2
Во время репетиций он часто приходил в театр и стоял с умным выражением на лице, будто каждого видел насквозь. На самом же деле, оглушенный собственным успехом, он воспринимал действие на сцене смутно, как в тумане, да и не особенно интересовался. В конце недели он обычно уезжал на Лонг-Айленд и гостил у своих новоявленных роскошных друзей. Бранкузи величал его не иначе как "светский лев", а он отругивался:
- Ну и что? Разве я не учился в Гарварде? Думаете, я, как вы, у зеленщика в тележке отыскался?
Новые знакомые ценили его за приятную внешность, и за легкий характер, и, конечно, за успех.

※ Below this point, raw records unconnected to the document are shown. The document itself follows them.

(** ** Independence of instruments *)

(** Two candle engines that cannot be told apart through instrument [j]. *)
Record candles_agree (j : Instrument) (c1 c2 : CandleEngine) : Prop := {
  ca_schedule : ce_schedule c1 = ce_schedule c2;
  ca_timezone : ce_timezone c1 = ce_timezone c2;
  ca_window : ce_finalized_window c1 = ce_finalized_window c2;
  ca_timeframes : ce_timeframes c1 = ce_timeframes c2;
  ca_states : forall t, ce_states c1 !! (j, t) = ce_states c2 !! (j, t);
  ca_broken : j ∈ ce_continuity_broken c1 <-> j ∈ ce_continuity_broken c2;
}.

Lemma open_bucket_agree br1 br2 st index a z t :
  (st_instrument st ∈ br1 <-> st_instrument st ∈ br2) ->
  open_bucket br1 st index a z t = open_bucket br2 st index a z t.
Proof. intros H. unfold open_bucket. by rewrite (bool_decide_ext _ _ H). Qed.

Lemma step_state_agree w sched tz br1 br2 st t s tfr j :
  st_instrument st = j -> (j ∈ br1 <-> j ∈ br2) ->
  (step_state w sched tz br1 st t s tfr).1 = (step_state w sched tz br2 st t s tfr).1
  /\ (j ∈ (step_state w sched tz br1 st t s tfr).2 <-> j ∈ (step_state w sched tz br2 st t s tfr).2).
Proof.
  intros Hi Hb. unfold step_state. destruct (bucket_bounds _ _ _ _ _) as [[? ?] ?]. cbn.
  set (rollover := negb _).
  assert (forall st', st_instrument st' = j ->
    (st_instrument st' ∈ (if rollover then br1 ∖ {[st_instrument st]} else br1)
     <-> st_instrument st' ∈ (if rollover then br2 ∖ {[st_instrument st]} else br2))) as Hx.
  { intros st' ->. destruct rollover; set_solver. }
  split; [|specialize (Hx st Hi); by rewrite Hi in Hx |- *].
  set (st1 := if rollover then _ else st).
  assert (st_instrument st1 = j) as Hi1.
  { subst st1. destruct rollover; [|done]. unfold reset_session, finalize_partial. by destruct (st_partial st). }
  destruct (st_partial st1) eqn:E.
  - destruct (_ =? _); [done|]. do 2 f_equal. apply open_bucket_agree, Hx.
    unfold finalize_partial. by rewrite E.
  - do 2 f_equal. by apply open_bucket_agree, Hx.
Qed.

Lemma update_timeframe_agree j c1 c2 t s tfr :
  engine_ok c1 -> tick_instrument t = j ->
  candles_agree j c1 c2 -> candles_agree j (update_timeframe c1 t s tfr) (update_timeframe c2 t s tfr).
Proof.
  intros He Hj [A1 A2 A3 A4 A5 A6]. unfold update_timeframe. rewrite Hj, <- A5, <- A1, <- A2, <- A3.
  set (st := default _ _).
  assert (st_instrument st = j) as Hst.
  { subst st. destruct (ce_states c1 !! _) eqn:E; cbn; [|done]. apply He in E. apply E. }
  destruct (step_state_agree (ce_finalized_window c1) (ce_schedule c1) (ce_timezone c1)
    (ce_continuity_broken c1) (ce_continuity_broken c2) st t s tfr j Hst A6) as [E1 E2].
  destruct (step_state _ _ _ (ce_continuity_broken c1) _ _ _ _) as [s1 b1].
  destruct (step_state _ _ _ (ce_continuity_broken c2) _ _ _ _) as [s2 b2]. cbn in *. subst s2.
  split; try done. intros t'. cbn. by rewrite !lookup_insert, A5.
Qed.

И только помолвка с Айрин Риккер омрачала его жизнь. Они давно действовали друг другу на нервы, но ни он, ни она не решались на разрыв. Как двух юных отпрысков двух самых богатых семейств в городе уже одно их исключительное положение часто сводит вместе, так и Билл Мак-Чесни с Айрин Риккер, оба вознесенные на вершину успеха, не могли не принести друг другу дань взаимного восхищения. Но ссоры, в которых они отводили душу, становились все чаще и ожесточеннее, и конец неотвратимо приближался. Он принял облик рослого красавца Фрэнка Ллуэлина, актера, игравшего в паре в Айрин. Билл быстро понял, к чему идет дело, и взял с ними особый горько-иронический тон; через неделю репетиций отношения в труппе стали натянутыми.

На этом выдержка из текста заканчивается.